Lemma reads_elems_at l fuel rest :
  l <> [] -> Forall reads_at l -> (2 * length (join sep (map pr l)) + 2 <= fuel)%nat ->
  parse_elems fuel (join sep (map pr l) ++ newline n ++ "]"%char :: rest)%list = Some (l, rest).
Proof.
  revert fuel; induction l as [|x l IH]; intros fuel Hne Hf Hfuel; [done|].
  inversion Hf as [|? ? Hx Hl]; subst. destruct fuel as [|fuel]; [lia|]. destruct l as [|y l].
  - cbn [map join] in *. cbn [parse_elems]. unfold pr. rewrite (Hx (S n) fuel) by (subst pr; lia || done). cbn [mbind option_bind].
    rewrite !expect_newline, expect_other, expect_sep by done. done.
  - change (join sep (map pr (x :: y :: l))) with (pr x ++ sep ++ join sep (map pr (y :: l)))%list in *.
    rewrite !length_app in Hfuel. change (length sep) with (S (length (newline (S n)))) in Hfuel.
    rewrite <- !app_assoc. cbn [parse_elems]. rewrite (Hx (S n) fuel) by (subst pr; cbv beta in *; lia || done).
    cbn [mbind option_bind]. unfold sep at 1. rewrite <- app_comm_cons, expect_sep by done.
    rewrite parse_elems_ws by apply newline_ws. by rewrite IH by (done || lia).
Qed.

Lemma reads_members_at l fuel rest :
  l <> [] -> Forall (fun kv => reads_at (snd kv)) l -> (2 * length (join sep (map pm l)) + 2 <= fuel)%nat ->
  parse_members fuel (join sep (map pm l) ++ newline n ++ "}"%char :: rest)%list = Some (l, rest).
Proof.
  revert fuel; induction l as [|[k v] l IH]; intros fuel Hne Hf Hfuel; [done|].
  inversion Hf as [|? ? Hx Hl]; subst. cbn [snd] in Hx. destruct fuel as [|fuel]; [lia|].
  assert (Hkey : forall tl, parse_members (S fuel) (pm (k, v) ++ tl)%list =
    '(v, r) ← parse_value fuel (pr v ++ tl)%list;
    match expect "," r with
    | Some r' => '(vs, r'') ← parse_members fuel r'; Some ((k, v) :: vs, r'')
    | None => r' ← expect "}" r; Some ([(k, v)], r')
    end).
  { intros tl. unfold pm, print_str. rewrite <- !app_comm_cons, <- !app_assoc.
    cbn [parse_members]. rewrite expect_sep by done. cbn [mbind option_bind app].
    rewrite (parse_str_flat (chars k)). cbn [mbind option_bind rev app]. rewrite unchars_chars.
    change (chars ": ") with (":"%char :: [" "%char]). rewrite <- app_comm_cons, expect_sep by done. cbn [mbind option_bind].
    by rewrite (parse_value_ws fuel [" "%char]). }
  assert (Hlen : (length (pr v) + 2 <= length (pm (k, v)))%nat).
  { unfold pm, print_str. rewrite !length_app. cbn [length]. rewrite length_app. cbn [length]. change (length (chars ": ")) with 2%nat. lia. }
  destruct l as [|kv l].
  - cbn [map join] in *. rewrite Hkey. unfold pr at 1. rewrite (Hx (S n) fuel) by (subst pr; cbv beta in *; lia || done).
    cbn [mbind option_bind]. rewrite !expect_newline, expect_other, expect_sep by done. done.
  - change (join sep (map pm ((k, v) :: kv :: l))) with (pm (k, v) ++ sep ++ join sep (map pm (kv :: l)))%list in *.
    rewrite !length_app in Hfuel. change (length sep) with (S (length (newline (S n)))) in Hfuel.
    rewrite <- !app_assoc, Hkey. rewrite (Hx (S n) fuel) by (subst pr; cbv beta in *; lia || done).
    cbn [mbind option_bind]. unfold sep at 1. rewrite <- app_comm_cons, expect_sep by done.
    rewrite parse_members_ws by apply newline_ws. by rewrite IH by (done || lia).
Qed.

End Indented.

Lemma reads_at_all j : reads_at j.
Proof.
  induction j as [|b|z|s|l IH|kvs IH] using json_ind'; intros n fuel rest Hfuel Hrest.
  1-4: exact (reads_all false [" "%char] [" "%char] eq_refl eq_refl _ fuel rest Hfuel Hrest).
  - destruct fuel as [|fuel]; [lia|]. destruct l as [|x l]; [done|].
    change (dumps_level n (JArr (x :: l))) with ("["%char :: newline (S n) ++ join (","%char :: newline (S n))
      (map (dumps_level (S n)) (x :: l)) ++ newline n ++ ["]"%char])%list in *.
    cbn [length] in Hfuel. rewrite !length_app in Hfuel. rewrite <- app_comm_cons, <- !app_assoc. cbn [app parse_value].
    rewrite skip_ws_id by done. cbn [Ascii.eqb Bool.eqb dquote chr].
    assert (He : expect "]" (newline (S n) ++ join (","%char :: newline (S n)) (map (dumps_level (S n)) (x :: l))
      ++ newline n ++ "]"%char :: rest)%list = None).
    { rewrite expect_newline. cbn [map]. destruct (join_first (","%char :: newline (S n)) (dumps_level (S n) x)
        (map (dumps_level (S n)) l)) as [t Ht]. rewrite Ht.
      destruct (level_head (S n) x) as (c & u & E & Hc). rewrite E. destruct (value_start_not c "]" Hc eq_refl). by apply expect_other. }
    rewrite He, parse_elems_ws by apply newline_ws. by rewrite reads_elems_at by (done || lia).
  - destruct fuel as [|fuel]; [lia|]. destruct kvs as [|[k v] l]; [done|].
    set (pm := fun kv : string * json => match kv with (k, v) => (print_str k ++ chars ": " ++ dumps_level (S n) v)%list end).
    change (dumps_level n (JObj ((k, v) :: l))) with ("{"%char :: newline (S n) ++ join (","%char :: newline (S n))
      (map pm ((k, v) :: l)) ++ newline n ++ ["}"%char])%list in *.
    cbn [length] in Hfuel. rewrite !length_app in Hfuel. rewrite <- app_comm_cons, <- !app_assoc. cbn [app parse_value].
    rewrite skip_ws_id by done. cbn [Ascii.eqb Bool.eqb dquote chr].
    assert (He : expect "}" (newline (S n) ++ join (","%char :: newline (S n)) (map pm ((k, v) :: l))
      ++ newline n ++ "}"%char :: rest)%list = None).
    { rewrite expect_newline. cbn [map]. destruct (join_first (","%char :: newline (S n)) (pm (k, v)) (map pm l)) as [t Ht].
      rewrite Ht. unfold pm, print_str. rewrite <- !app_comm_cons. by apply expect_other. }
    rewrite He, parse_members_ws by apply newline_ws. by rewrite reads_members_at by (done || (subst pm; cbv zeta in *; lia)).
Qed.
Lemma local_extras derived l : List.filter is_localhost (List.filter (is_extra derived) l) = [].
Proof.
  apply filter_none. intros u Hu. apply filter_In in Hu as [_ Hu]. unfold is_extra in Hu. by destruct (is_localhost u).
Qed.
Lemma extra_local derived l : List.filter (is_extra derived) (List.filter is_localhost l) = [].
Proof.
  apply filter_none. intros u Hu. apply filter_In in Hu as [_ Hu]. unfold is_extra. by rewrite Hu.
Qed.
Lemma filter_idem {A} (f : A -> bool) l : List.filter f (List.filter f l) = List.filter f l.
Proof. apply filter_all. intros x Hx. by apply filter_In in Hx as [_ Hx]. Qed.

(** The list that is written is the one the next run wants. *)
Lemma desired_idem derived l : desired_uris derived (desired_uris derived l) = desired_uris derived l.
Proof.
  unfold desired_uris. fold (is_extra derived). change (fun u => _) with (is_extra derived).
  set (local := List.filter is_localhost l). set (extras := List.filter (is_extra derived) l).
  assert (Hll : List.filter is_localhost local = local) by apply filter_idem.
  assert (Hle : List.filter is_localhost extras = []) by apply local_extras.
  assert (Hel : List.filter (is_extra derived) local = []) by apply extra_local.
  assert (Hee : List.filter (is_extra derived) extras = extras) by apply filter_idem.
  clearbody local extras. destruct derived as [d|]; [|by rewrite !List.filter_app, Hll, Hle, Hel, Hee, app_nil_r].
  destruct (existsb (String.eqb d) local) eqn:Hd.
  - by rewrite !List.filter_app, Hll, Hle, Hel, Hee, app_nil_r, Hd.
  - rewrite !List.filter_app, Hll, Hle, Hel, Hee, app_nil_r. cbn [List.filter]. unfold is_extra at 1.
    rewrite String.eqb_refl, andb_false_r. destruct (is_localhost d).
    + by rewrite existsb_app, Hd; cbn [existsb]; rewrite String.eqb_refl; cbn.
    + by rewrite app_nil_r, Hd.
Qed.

-------------------------

INSTRUCTIONS FOR THE TASK: From the listing above, the lines starting with the one that has "n)) (map pm ((k, v) :: l))" and running through the one that has "pm l)) as [t Ht]." should be copied exactly, ends included.

FINISHED TASK:
    assert (He : expect "}" (newline (S n) ++ join (","%char :: newline (S n)) (map pm ((k, v) :: l))
      ++ newline n ++ "}"%char :: rest)%list = None).
    { rewrite expect_newline. cbn [map]. destruct (join_first (","%char :: newline (S n)) (pm (k, v)) (map pm l)) as [t Ht].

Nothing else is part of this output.